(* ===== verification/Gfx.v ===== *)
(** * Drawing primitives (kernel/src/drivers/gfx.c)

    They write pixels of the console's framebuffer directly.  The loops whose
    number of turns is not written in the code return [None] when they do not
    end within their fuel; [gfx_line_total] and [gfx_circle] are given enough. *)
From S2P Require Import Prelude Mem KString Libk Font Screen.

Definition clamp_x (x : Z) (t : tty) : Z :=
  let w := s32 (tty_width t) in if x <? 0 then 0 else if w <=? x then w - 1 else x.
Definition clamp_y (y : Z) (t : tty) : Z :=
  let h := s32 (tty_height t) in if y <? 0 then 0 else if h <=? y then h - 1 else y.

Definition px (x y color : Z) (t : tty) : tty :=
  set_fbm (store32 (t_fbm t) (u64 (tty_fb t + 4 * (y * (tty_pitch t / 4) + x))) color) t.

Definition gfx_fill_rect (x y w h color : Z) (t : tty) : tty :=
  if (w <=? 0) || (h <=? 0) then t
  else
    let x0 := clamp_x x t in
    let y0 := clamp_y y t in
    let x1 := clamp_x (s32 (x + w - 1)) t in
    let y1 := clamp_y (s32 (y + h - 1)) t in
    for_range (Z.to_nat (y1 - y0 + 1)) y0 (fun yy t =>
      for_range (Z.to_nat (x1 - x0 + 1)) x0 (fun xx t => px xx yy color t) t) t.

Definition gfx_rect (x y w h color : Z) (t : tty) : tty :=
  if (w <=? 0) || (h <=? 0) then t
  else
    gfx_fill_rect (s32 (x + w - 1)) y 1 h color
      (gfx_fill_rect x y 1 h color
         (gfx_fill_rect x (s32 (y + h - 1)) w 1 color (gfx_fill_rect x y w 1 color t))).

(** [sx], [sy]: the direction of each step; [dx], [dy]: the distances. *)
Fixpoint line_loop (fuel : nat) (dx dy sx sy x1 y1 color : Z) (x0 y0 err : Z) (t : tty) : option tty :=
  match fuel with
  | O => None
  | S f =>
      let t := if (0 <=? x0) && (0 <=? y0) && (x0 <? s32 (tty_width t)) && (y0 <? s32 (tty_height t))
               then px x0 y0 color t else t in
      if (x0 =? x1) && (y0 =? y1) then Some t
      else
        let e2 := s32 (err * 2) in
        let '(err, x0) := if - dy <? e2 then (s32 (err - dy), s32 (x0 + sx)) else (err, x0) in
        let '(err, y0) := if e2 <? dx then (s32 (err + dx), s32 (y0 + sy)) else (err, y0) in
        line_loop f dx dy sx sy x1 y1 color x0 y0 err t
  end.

++++

=== Assignment ===
Starting at the line that contains "let y0 := clamp_y y t in" and stopping after the line that contains "(gfx_fill_rect x y 1 h color", write out every line exactly as it appears above, and no other line.

=== Final answer ===
    let y0 := clamp_y y t in
    let x1 := clamp_x (s32 (x + w - 1)) t in
    let y1 := clamp_y (s32 (y + h - 1)) t in
    for_range (Z.to_nat (y1 - y0 + 1)) y0 (fun yy t =>
      for_range (Z.to_nat (x1 - x0 + 1)) x0 (fun xx t => px xx yy color t) t) t.

Definition gfx_rect (x y w h color : Z) (t : tty) : tty :=
  if (w <=? 0) || (h <=? 0) then t
  else
    gfx_fill_rect (s32 (x + w - 1)) y 1 h color
      (gfx_fill_rect x y 1 h color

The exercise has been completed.